I love Lucero, full-stop, but I sometimes forget that I require three things to be working in concert to enjoy them live in an optimal way: my mood, the crowd’s mood, and Ben’s mood. We swung and whiffed on all three yesterday; the crowd sucked (dear High Point, I believe in all ages shows and I believe in Ben Nichols and I believe that never the twain shall meet, thank you very much) and the venue didn’t seem to be policing underage drinkers very well, so there were a bunch of drunk kids being obnoxious in a totally different way than Lucero’s drunk crushes-on-Ben frat boys usually are. Ben was somewhere between charmingly sober and charmingly wasted, and spent a lot of the evening seeming off his game and distracted — at least to me. And I was tired and irritated by the underage drunks, because I’m old and GET OFF MY LAWN YOU DAMN KIDS.
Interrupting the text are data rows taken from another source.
Fixpoint visit_keys (g : graph) (keys : list str) (visiting visited : tags) : run (result (tags * tags) str) :=
  match keys with
  | [] => Ret (Ok (visiting, visited))
  | k :: keys => r ←!! visit (S (size g)) g k visiting visited; visit_keys g keys r.1 r.2
  end.

Definition validate_outbound_group_cycles (obs : list OutboundConfig) (keys : list str) : run (result unit str) :=
  r ←!! visit_keys (group_graph obs) keys ∅ ∅; Ret (Ok tt).

Definition check_inbound (i : InboundConfig) : result unit ConfigError :=
  _ ←! ensure (negb (listen_port i =? 0) || is_tun i) (PortZero (ib_tag i));
  match i with
  | IVless t _ users | IVmess t _ users | ITuic t _ users => check_each (fun _ u => uuid_ok u.2 (BadUuid t)) 0 users
  | ITrojan t _ users => ensure (negb (bool_decide (users = []))) (NoUsers t)
  | IShadowsocks t _ password users =>
      ensure (bool_decide (is_Some password) || negb (bool_decide (users = []))) (NoUsers t)
  | IHysteria2 t _ users tls =>
      _ ←! ensure (negb (bool_decide (users = []))) (NoUsers t); ensure tls (TlsRequired t)
  | _ => Ok tt
  end.

Definition check_rule_outbound (ob_tags : tags) (i : Z) (r : RouteRuleConfig) : result unit ConfigError :=
  if hijack_dns r || sniff_on r || resolve r then Ok tt
  else ensure (bool_decide (outbound r = lit "dns-out") || bool_decide (outbound r ∈ ob_tags)) (UnknownRuleOutbound i (outbound r)).

(** The checks in the order of [Config::validate]. *)
Definition validate (c : Config) (keys : list str) : run (result unit ConfigError) :=
  provider_tags ←!! Ret (collect_tags provider_tag DuplicateProvider check_provider (providers c) ∅);
  ob_tags ←!! Ret (collect_tags ob_tag DuplicateOutbound check_outbound (outbounds c) ∅);
  _ ←!! Ret (check_each (fun _ o => validate_outbound_group o ob_tags provider_tags) 0 (outbounds c));
  cycles ← validate_outbound_group_cycles (outbounds c) keys;
  _ ←!! Ret (map_err GroupCycle cycles);
  let rc := route_cfg c in
  Ret (
    _ ←! ensure (bool_decide (final rc ∈ ob_tags)) (UnknownFinal (final rc));
    _ ←! check_each (check_rule_outbound ob_tags) 0 (rules_cfg rc);
    let rs_tags : tags := list_to_set (map rs_tag (rule_set rc)) in
    _ ←! ensure (Z.of_nat (size rs_tags) =? len (rule_set rc)) DuplicateRuleSet;
    _ ←! check_each (fun i r => check_each (fun _ t => ensure (bool_decide (t ∈ rs_tags)) (UndeclaredRuleSet i t)) 0 (ruleset r)) 0 (rules_cfg rc);
    in_tags ←! collect_tags ib_tag DuplicateInbound check_inbound (inbounds c) ∅;
    _ ←! check_each (fun i r => check_each (fun _ t => ensure (bool_decide (t ∈ in_tags)) (UnknownRuleInbound i t)) 0 (inbound r)) 0 (rules_cfg rc);
    let d := dns c in
    dns_tags ←! collect_tags tag DuplicateDnsServer (fun _ => Ok tt) (dns_servers d) ∅;
    _ ←! ensure (bool_decide (dns_servers d = []) || bool_decide (dns_final d ∈ dns_tags)) (UnknownDnsFinal (dns_final d));
    check_each (fun i r =>
      _ ←! ensure (bool_decide (dc_server r ∈ dns_tags)) (UnknownDnsServer i (dc_server r));
      check_each (fun _ t => ensure (bool_decide (t ∈ in_tags)) (UnknownDnsInbound i t)) 0 (dc_inbound r)) 0 (dns_rules d)).

(** ** The search finds exactly the cycles *)

Section Cycles.
Context (g : graph).

(** A group refers to another. *)
Definition edge (x y : str) : Prop := exists cs, g !! x = Some cs /\ y ∈ cs /\ is_Some (g !! y).

(** A group from which every chain of references ends. *)
Definition settled (x : str) : Prop := Acc (fun y x => edge x y) x.

Definition acyclic : Prop := forall x, ~ tc edge x x.

Lemma edge_key x y : edge x y -> is_Some (g !! y).
Proof. by intros (cs & _ & _ & H). Qed.

Lemma settled_no_cycle x : settled x -> ~ tc edge x x.
Proof.
  induction 1 as [x _ IH]. intros H. inversion H as [? ? He|? y ? He Ht]; subst; apply (IH _ He).
  - by apply tc_once.
  - eapply tc_r; [exact Ht|exact He].
Qed.

(** What a call leaves: the same path, and a settled set that holds the tag. *)
Definition visit_post (tags_in : list str) (visiting visited : tags) (res : result (tags * tags) str) : Prop :=
  match res with
  | Ok (vg, vd) => vg = visiting /\ visited ⊆ vd /\ (forall t, t ∈ tags_in -> is_Some (g !! t) -> t ∈ vd) /\
      (forall t, t ∈ vd -> settled t)
  | Err t => tc edge t t
  end.

(** [path]: the groups being visited all lead to the tag. *)
Definition path (visiting : tags) (t : str) : Prop := forall v, v ∈ visiting -> is_Some (g !! v) /\ tc edge v t.

Definition room (visiting : tags) : nat := size (dom g ∖ visiting).

Lemma room_shrinks visiting t : is_Some (g !! t) -> t ∉ visiting -> (room ({[t]} ∪ visiting) < room visiting)%nat.
Proof.
  intros Ht Hn. unfold room. apply subset_size. apply elem_of_dom in Ht. set_solver.
Qed.
Lemma selector_restart_witness :
  exists st' c' op d', set_selected open_channels busy_selector (lit "x") = Ok (st', []) /\ s_cache st' = Some c' /\
    write_tx c' = [op] /\ apply_op false empty_db op = Ok d' /\
    selector_current (Selector_new sample_sel None (Some (mkReader d' true)) false) = lit "x".
Proof.
  destruct (set_selected open_channels busy_selector (lit "x")) as [[st' ended]|t] eqn:E; [|vm_compute in E; discriminate E].
  assert (ended = []) as -> by (vm_compute in E; by injection E).
  destruct (selector_restart open_channels busy_selector st' (lit "x") [] sample_writer empty_db None true eq_refl eq_refl eq_refl
    ltac:(vm_compute; discriminate) E) as (c' & op & d' & H1 & H2 & H3 & H4).
  exists st', c', op, d'. split; [done|]. split; [exact H1|]. split; [exact H2|]. split; [exact H3|]. exact H4.
Defined.

Definition sample_ut : UrlTestOutboundConfig :=
  mkUrlCfg (lit "auto") [lit "x"; lit "y"] None (lit "https://a.b/c") (lit "3m") (lit "30m") 50.

Definition sample_urltest : UrlTestOutbound := mkUrlTest sample_ut [lit "x"; lit "y"] None ∅ None false false [].
Definition sample_results : list (str * option Z) := [(lit "x", Some 90); (lit "y", Some 40)].

Lemma urltest_selection_witness :
  exists t l, u_selected (end_task sample_urltest sample_results (map_to_list (measure sample_results)) []) = Some t /\
    measure sample_results !! t = Some (Some l) /\ l <= 90.
Proof.
  destruct (urltest_selection sample_urltest sample_results (map_to_list (measure sample_results)) [] (lit "a.b", 443))
    as [[H _]|(t & l & H1 & H2 & _ & [H|[H _]])]; [vm_compute; reflexivity|reflexivity|vm_compute; discriminate| | | |].
  - intros t l H. change (measure sample_results) with (<[lit "y" := Some 40]> (<[lit "x" := Some 90]> (∅ : gmap (list Z) (option Z)))) in H.
    apply lookup_insert_Some in H as [[_ E]|[_ H]]; [injection E as <-; vm_compute; split; discriminate || reflexivity|].
    apply lookup_insert_Some in H as [[_ E]|[_ H]]; [injection E as <-; vm_compute; split; discriminate || reflexivity|].
    by rewrite lookup_empty in H.
  - exfalso. by apply (H (lit "x") 90).
  - discriminate H.
  - exists t, l. split; [exact H1|]. split; [exact H2|]. by apply (H (lit "x") 90).
Defined.

(** After the one check, an hour later: a connection starts no other. *)
Definition probed_urltest : UrlTestOutbound :=
  end_task (begin_task (urltest_current sample_urltest 0).2 1 [] [] [lit "x"; lit "y"]) sample_results
    (map_to_list (measure sample_results)) [].

Lemma urltest_probes_once_witness :
  tasks (urltest_current probed_urltest 3600000000000).2 = [] /\ should_check probed_urltest 3600000000000 = true.
Proof.
  split; [|vm_compute; reflexivity].
  destruct (urltest_probes_once sample_ut sample_urltest probed_urltest (urltest_current probed_urltest 3600000000000).2) as [_ H].
  - vm_compute. reflexivity.
  - apply (rtc_l _ _ (urltest_current sample_urltest 0).2); [apply ut_connect|].
    apply (rtc_l _ _ (begin_task (urltest_current sample_urltest 0).2 1 [] [] [lit "x"; lit "y"])); [by apply ut_begin|].
    apply (rtc_l _ _ probed_urltest); [|apply rtc_refl]. apply (ut_end _ [] [lit "x"; lit "y"] []); [done|done|done|].
    intros x l [->|[->|Hx]%elem_of_cons]%elem_of_cons; [intros [= <-]; vm_compute; split; discriminate || reflexivity..|by apply elem_of_nil in Hx].
  - apply (rtc_l _ _ (urltest_current probed_urltest 3600000000000).2); [apply ut_connect|apply rtc_refl].
  - destruct H as [H _]; [vm_compute; reflexivity|vm_compute; reflexivity|exact H].
Defined.
(* ===== verification/Stats.v ===== *)
(** * Stats: the counters of [src/app/stats.rs] and the guards that keep them.

    The counters are 64-bit atomics whose additions wrap; every method is one
    atomic addition or more, so the order in which tasks interleave does not
    matter for the totals, and a history of calls is a list.  The abstract
    specification is a ledger of what was opened, closed and counted; the
    counters refine it. *)

From S2P Require Import Prelude RustStr.

Local Open Scope reflex_scope.

Record TagStats : Type := mkTagStats {
  tcp_active : Z;
  udp_active : Z;
  tcp_total : Z;
  udp_total : Z;
  bytes_up : Z;
  bytes_down : Z;
  errors : Z
}.

Definition TagSnapshot_zero : TagStats := mkTagStats 0 0 0 0 0 0 0.

(** [fetch_add], [fetch_sub] *)
Definition fetch_add (c n : Z) : Z := as_u64 (c + n).
Definition fetch_sub (c n : Z) : Z := as_u64 (c - n).

Abbreviation stats := (gmap (list Z) TagStats) (only parsing).

(** [Stats::tag]: the entry, made on first use. *)
Definition stats_tag (s : stats) (tag : str) : TagStats := match s !! tag with Some t => t | None => TagSnapshot_zero end.

Inductive GuardKind : Type := TcpGuard | UdpGuard.

Definition guard_new (k : GuardKind) (t : TagStats) : TagStats :=
  match k with
  | TcpGuard => mkTagStats (fetch_add (tcp_active t) 1) (udp_active t) (fetch_add (tcp_total t) 1) (udp_total t) (bytes_up t) (bytes_down t) (errors t)
  | UdpGuard => mkTagStats (tcp_active t) (fetch_add (udp_active t) 1) (tcp_total t) (fetch_add (udp_total t) 1) (bytes_up t) (bytes_down t) (errors t)
  end.

Definition add_bytes (t : TagStats) (up down : Z) : TagStats :=
  mkTagStats (tcp_active t) (udp_active t) (tcp_total t) (udp_total t) (fetch_add (bytes_up t) up) (fetch_add (bytes_down t) down) (errors t).

Definition record_error (t : TagStats) : TagStats :=
  mkTagStats (tcp_active t) (udp_active t) (tcp_total t) (udp_total t) (bytes_up t) (bytes_down t) (fetch_add (errors t) 1).

Definition guard_drop (k : GuardKind) (t : TagStats) : TagStats :=
  match k with
  | TcpGuard => mkTagStats (fetch_sub (tcp_active t) 1) (udp_active t) (tcp_total t) (udp_total t) (bytes_up t) (bytes_down t) (errors t)
  | UdpGuard => mkTagStats (tcp_active t) (fetch_sub (udp_active t) 1) (tcp_total t) (udp_total t) (bytes_up t) (bytes_down t) (errors t)
  end.

(** The loop body of [global_snapshot]. *)
Definition add_snapshot (acc s : TagStats) : TagStats :=
  mkTagStats (as_u64 (tcp_active acc + tcp_active s)) (as_u64 (udp_active acc + udp_active s)) (as_u64 (tcp_total acc + tcp_total s))
    (as_u64 (udp_total acc + udp_total s)) (as_u64 (bytes_up acc + bytes_up s)) (as_u64 (bytes_down acc + bytes_down s))
    (as_u64 (errors acc + errors s)).

(** [iter]: the entries in the map's iteration order. *)
Definition global_snapshot (iter : list TagStats) : TagStats := fold_left add_snapshot iter TagSnapshot_zero.

(** A call on a guard of the given kind and tag; [Lookup] is [Stats::tag] alone. *)
Inductive stats_call : Type :=
  | Lookup (tag : str)
  | Open (k : GuardKind) (tag : str)
  | AddBytes (tag : str) (up down : Z)
  | RecordError (tag : str)
  | Close (k : GuardKind) (tag : str).

Definition call_tag (c : stats_call) : str :=
  match c with Lookup t | Open _ t | AddBytes t _ _ | RecordError t | Close _ t => t end.

Definition call_on (c : stats_call) (t : TagStats) : TagStats :=
  match c with
  | Lookup _ => t
  | Open k _ => guard_new k t
  | AddBytes _ up down => add_bytes t up down
  | RecordError _ => record_error t
  | Close k _ => guard_drop k t
  end.

Definition exec_call (s : stats) (c : stats_call) : stats := <[call_tag c := call_on c (stats_tag s (call_tag c))]> s.

(** ** The ledger *)

(** What the numbers mean, without a width: guards opened and not closed, guards
    opened, bytes and errors reported. *)
Definition count (f : stats_call -> Z) (history : list stats_call) : Z := fold_right (fun c n => f c + n) 0 history.

Definition weigh (tag : str) (f : stats_call -> Z) (c : stats_call) : Z := if decide (call_tag c = tag) then f c else 0.

Definition kind_eqb (k k' : GuardKind) : bool := match k, k' with TcpGuard, TcpGuard | UdpGuard, UdpGuard => true | _, _ => false end.

Definition opens (k : GuardKind) (c : stats_call) : Z := match c with Open k' _ => if kind_eqb k k' then 1 else 0 | _ => 0 end.
Definition closes (k : GuardKind) (c : stats_call) : Z := match c with Close k' _ => if kind_eqb k k' then 1 else 0 | _ => 0 end.
Definition ups (c : stats_call) : Z := match c with AddBytes _ up _ => up | _ => 0 end.
Definition downs (c : stats_call) : Z := match c with AddBytes _ _ down => down | _ => 0 end.
Definition errs (c : stats_call) : Z := match c with RecordError _ => 1 | _ => 0 end.

(** The entry of a ledger: its numbers reduced to the counters' width. *)
Definition ledger (select : (stats_call -> Z) -> stats_call -> Z) (history : list stats_call) : TagStats :=
  mkTagStats
    (as_u64 (count (select (fun c => opens TcpGuard c - closes TcpGuard c)) history))
    (as_u64 (count (select (fun c => opens UdpGuard c - closes UdpGuard c)) history))
    (as_u64 (count (select (opens TcpGuard)) history)) (as_u64 (count (select (opens UdpGuard)) history))
    (as_u64 (count (select ups) history)) (as_u64 (count (select downs) history)) (as_u64 (count (select errs) history)).

Lemma count_app f h1 h2 : count f (h1 ++ h2) = count f h1 + count f h2.
Proof. unfold count. induction h1 as [|c h1 IH]; cbn; [lia|]. unfold count in *. cbn in *. lia. Qed.

Lemma count_snoc f h c : count f (h ++ [c]) = count f h + f c.
Proof. rewrite count_app. cbn. lia. Qed.

Lemma u64_add a b : as_u64 (as_u64 a + b) = as_u64 (a + b).
Proof. unfold as_u64, wrap. apply Zplus_mod_idemp_l. Qed.

Lemma u64_sub a b : as_u64 (as_u64 a - b) = as_u64 (a - b).
Proof. unfold as_u64, wrap. apply Zminus_mod_idemp_l. Qed.

Lemma weigh_same f c : weigh (call_tag c) f c = f c.
Proof. unfold weigh. by rewrite decide_True. Qed.

Lemma weigh_other tag f c : call_tag c <> tag -> weigh tag f c = 0.
Proof. intros Hc. unfold weigh. by rewrite decide_False. Qed.

Lemma ledger_other tag h c : call_tag c <> tag -> ledger (weigh tag) (h ++ [c]) = ledger (weigh tag) h.
Proof. intros Hc. unfold ledger. rewrite !count_snoc, !weigh_other by done. by rewrite !Z.add_0_r. Qed.

Lemma ledger_call h c : call_on c (ledger (weigh (call_tag c)) h) = ledger (weigh (call_tag c)) (h ++ [c]).
Proof.
  unfold ledger. rewrite !count_snoc, !weigh_same.
  destruct c as [t|[] t|t up down|t|[] t]; cbn [call_on guard_new guard_drop add_bytes record_error opens closes ups downs errs kind_eqb
    tcp_active udp_active tcp_total udp_total bytes_up bytes_down errors call_tag];
    unfold add_bytes, record_error; cbn [tcp_active udp_active tcp_total udp_total bytes_up bytes_down errors];
    unfold fetch_add, fetch_sub; rewrite ?u64_add, ?u64_sub; f_equal; f_equal; lia.
Qed.

Lemma ledger_nil f : ledger f [] = TagSnapshot_zero.
Proof. done. Qed.

Lemma exec_ledger (h : list stats_call) (s : gmap (list Z) TagStats) :
  (forall tag, stats_tag (fold_left exec_call h s) tag = ledger (weigh tag) h) \/ s <> ∅.
Proof.
  destruct (decide (s = ∅)) as [->|]; [left|by right]. intros tag. induction h as [|c h IH] using rev_ind.
  - rewrite ledger_nil. unfold stats_tag. cbn. by rewrite lookup_empty.
  - rewrite fold_left_app. cbn [fold_left]. unfold exec_call at 1. unfold stats_tag at 1.
    destruct (decide (call_tag c = tag)) as [<-|Hne].
    + rewrite lookup_insert_eq. rewrite IH. apply ledger_call.
    + rewrite lookup_insert_ne by done. fold (stats_tag (fold_left exec_call h ∅) tag). by rewrite ledger_other, IH.
Qed.

(** ** The global snapshot *)

Definition total (f : TagStats -> Z) (l : list TagStats) : Z := fold_right (fun t n => f t + n) 0 l.

Lemma total_perm f l l' : l ≡ₚ l' -> total f l = total f l'.
Proof. induction 1 as [|x l l' _ IH|x y l|l l' l'' _ IH1 _ IH2]; unfold total in *; cbn; lia. Qed.

Lemma global_fold (f : TagStats -> Z) l acc :
  (forall a t, f (add_snapshot a t) = as_u64 (f a + f t)) -> as_u64 (f acc) = f acc ->
  f (fold_left add_snapshot l acc) = as_u64 (f acc + total f l).
Proof.
  intros Hf. revert acc. induction l as [|t l IH]; intros acc Ha; cbn [fold_left].
  - unfold total. cbn. by rewrite Z.add_0_r.
  - rewrite IH; rewrite Hf; unfold total; cbn [fold_right]; rewrite ?u64_add.
    + f_equal. lia.
    + unfold as_u64, wrap. apply Z.mod_mod. lia.
Qed.

(** Adding up per tag is adding up. *)
Lemma weigh_keys (ks : list str) f c : NoDup ks -> fold_right (fun k n => weigh k f c + n) 0 ks = if decide (call_tag c ∈ ks) then f c else 0.
Proof.
  induction 1 as [|k ks Hk _ IH]; cbn [fold_right]; [by rewrite decide_False by apply not_elem_of_nil|]. rewrite IH. unfold weigh.
  destruct (decide (call_tag c = k)) as [->|Hne].
  - rewrite decide_False by done. rewrite decide_True by by left. lia.
  - destruct (decide (call_tag c ∈ ks)) as [Hin|Hin]; [by rewrite decide_True by by right|].
    rewrite decide_False; [done|]. intros [?|?]%elem_of_cons; done.
Qed.

Lemma fold_right_add {A} (f g : A -> Z) l :
  fold_right (fun x n => (f x + g x) + n) 0 l = fold_right (fun x n => f x + n) 0 l + fold_right (fun x n => g x + n) 0 l.
Proof. induction l as [|x l IH]; cbn; lia. Qed.

Lemma count_keys (ks : list str) f h : NoDup ks -> (forall c, c ∈ h -> call_tag c ∈ ks) ->
  fold_right (fun k n => count (weigh k f) h + n) 0 ks = count f h.
Proof.
  intros Hnd. induction h as [|c h IH]; intros Hin.
  - unfold count. cbn. clear. induction ks; cbn; lia.
  - change (fold_right (fun k n => (weigh k f c + count (weigh k f) h) + n) 0 ks = f c + count f h).
    rewrite fold_right_add, weigh_keys by done. rewrite decide_True by (apply Hin; by left). rewrite IH; [done|].
    intros x Hx. apply Hin. by right.
Qed.

Lemma total_mod f g (l : list (str * TagStats)) : (forall x, x ∈ l -> f x.2 = as_u64 (g x.1)) ->
  as_u64 (total f (map snd l)) = as_u64 (fold_right (fun k n => g k + n) 0 (map fst l)).
Proof.
  induction l as [|x l IH]; intros H; [done|]. unfold total in *. cbn [map fold_right]. rewrite H by by left. rewrite u64_add.
  rewrite Z.add_comm, <-u64_add, IH by (intros y Hy; apply H; by right). rewrite u64_add. f_equal. lia.
Qed.

Lemma exec_keys (h : list stats_call) k : is_Some (fold_left exec_call h (∅ : gmap (list Z) TagStats) !! k) <-> k ∈ map call_tag h.
Proof.
  induction h as [|c h IH] using rev_ind; [cbn; rewrite lookup_empty; split; [by intros [? ?]|intros H; by apply elem_of_nil in H]|].
  rewrite fold_left_app, map_app, elem_of_app, <-IH. cbn [fold_left map]. unfold exec_call at 1.
  rewrite lookup_insert_is_Some', list_elem_of_singleton. naive_solver.
Qed.

(** One field of the global snapshot. *)
Lemma global_field (f : TagStats -> Z) (g : stats_call -> Z) (history : list stats_call) iter :
  (forall a t, f (add_snapshot a t) = as_u64 (f a + f t)) -> f TagSnapshot_zero = 0 ->
  (forall tag, f (ledger (weigh tag) history) = as_u64 (count (weigh tag g) history)) ->
  iter ≡ₚ map snd (map_to_list (fold_left exec_call history ∅)) -> f (global_snapshot iter) = as_u64 (count g history).
Proof.
  intros Hf H0 Hg Hi. unfold global_snapshot. rewrite global_fold; [|done|by rewrite H0].
  rewrite H0, Z.add_0_l, (total_perm f _ _ Hi).
  rewrite (total_mod f (fun k => count (weigh k g) history)).
  - f_equal. apply count_keys; [apply NoDup_fst_map_to_list|]. intros c Hc.
    assert (is_Some (fold_left exec_call history (∅ : gmap (list Z) TagStats) !! call_tag c)) as [t Ht].
    { apply exec_keys. by apply (list_elem_of_fmap_2 call_tag). }
    apply elem_of_map_to_list in Ht. by apply (list_elem_of_fmap_2 fst) in Ht.
  - intros [k t] Hx%elem_of_map_to_list. cbn [fst snd]. rewrite <-Hg. f_equal.
    destruct (exec_ledger history ∅) as [H|H]; [|done]. rewrite <-H. unfold stats_tag. by rewrite Hx.
Qed.

(** C8. Statistics refine the ledger: after any history of calls on guards, however
    the calls of concurrent tasks are ordered, each tag's snapshot is what the
    ledger says of that tag - active is opened less closed - modulo the width of
    the counters, a tag never used reads as zeros, and the global snapshot is the
    ledger of all tags. *)
Theorem stats_refine_ledger (history : list stats_call) (iter : list TagStats) (st := fold_left exec_call history ∅) :
  iter ≡ₚ map snd (map_to_list st) ->
  (forall tag, stats_tag st tag = ledger (weigh tag) history) /\ global_snapshot iter = ledger (fun f => f) history.
Proof.
  intros Hi. split; [by destruct (exec_ledger history ∅) as [H|H]|].
  assert (E : global_snapshot iter = mkTagStats (tcp_active (global_snapshot iter)) (udp_active (global_snapshot iter))
    (tcp_total (global_snapshot iter)) (udp_total (global_snapshot iter)) (bytes_up (global_snapshot iter))
    (bytes_down (global_snapshot iter)) (errors (global_snapshot iter))) by by destruct (global_snapshot iter).
  rewrite E. unfold ledger. f_equal; (eapply global_field; [| | |exact Hi]); done.
Qed.

Lemma stats_refine_ledger_witness :
  let h := [Open TcpGuard (lit "p"); Open TcpGuard (lit "p"); Open UdpGuard (lit "d"); AddBytes (lit "p") 100 200; Close TcpGuard (lit "p")] in
  let st := fold_left exec_call h ∅ in
  stats_tag st (lit "p") = mkTagStats 1 0 2 0 100 200 0 /\
  global_snapshot (map snd (map_to_list st)) = mkTagStats 1 1 2 1 100 200 0.
Proof.
  cbv zeta.
  destruct (stats_refine_ledger [Open TcpGuard (lit "p"); Open TcpGuard (lit "p"); Open UdpGuard (lit "d"); AddBytes (lit "p") 100 200;
    Close TcpGuard (lit "p")] (map snd (map_to_list (fold_left exec_call [Open TcpGuard (lit "p"); Open TcpGuard (lit "p");
    Open UdpGuard (lit "d"); AddBytes (lit "p") 100 200; Close TcpGuard (lit "p")] (∅ : gmap (list Z) TagStats))))) as [H1 H2]; [reflexivity|].
  split; [rewrite H1; vm_compute; reflexivity|rewrite H2; vm_compute; reflexivity].
Defined.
So, you know, Lucero was great — they are a phenomenal live band, they are always great. The versions of “The Devil and Maggie Chascarillo” and “Kiss The Bottle” absolutely killed, highlights of the set. I just walked out and didn’t feel like it had been a very memorable night. It isn’t a bad thing; it won’t keep me from going to see them any time I can. It’s just something that I need to remember and police myself for in the future.
And you know what? I really missed the horns. I didn’t expect to, because so much of Lucero’s catalog is horn-less, but I did. They made a huge difference in the texture of the songs on tour last fall, and it was genuinely odd to hear the new album songs without them. Horns! Come back! You’re awesome!
(And worth noting, local open the Mighty Ohio were super enjoyable; tight harmony Americana a la the Jones Street Boys Station. I’m looking forward to seeing how they mature as a band.)
Not directly related to Lucero’s set last night, but damn, I forget how phenomenal Ben’s solo album is. It’s a compact and exquisitely crafted piece of visceral storytelling, and the parts where Beene’s pedal steel wails up over the guitar make my heart hurt, they’re so gorgeous. I listened to it yesterday after I’d powered through all my Glossary and Lucero and followed it up with Joey’s solo album, which made my 2009 year-end list, and they’re both such stunning testaments to the talents of those two frontmen. (Also doesn’t hurt: comparing the version of “Through The Screen Door” on Joey’s solo record to the version on “Feral Fire”; they’re incredibly different and both perfect.) Neither solo disc sounds quite like their bands, and neither sounds too far from them, either, and that’s wonderful. (Ben’s The Last Pale Light In The West should probably have made my 2009 list, too, but I forgot that it technically dropped in 2009, since I got it in 2008. Whoops.)
I initially wrote a long, entitled screed about things I expect from venues here, but it was totally unproductive and irrationally pissy, so I scrapped it. The Aquarius Music Hall is a venue that’s trying to fill a serious void in the Triad — a mid-size venue booking mid-major acts — and while I have a serious problem with the information (or, more accurately, the serious lack thereof — incomplete artist listings, no show start times or phone number) on their website, I have to give them props for having some serious booking nuts. It’s a gorgeous space and there’s always something to be said for ambition, so props to them.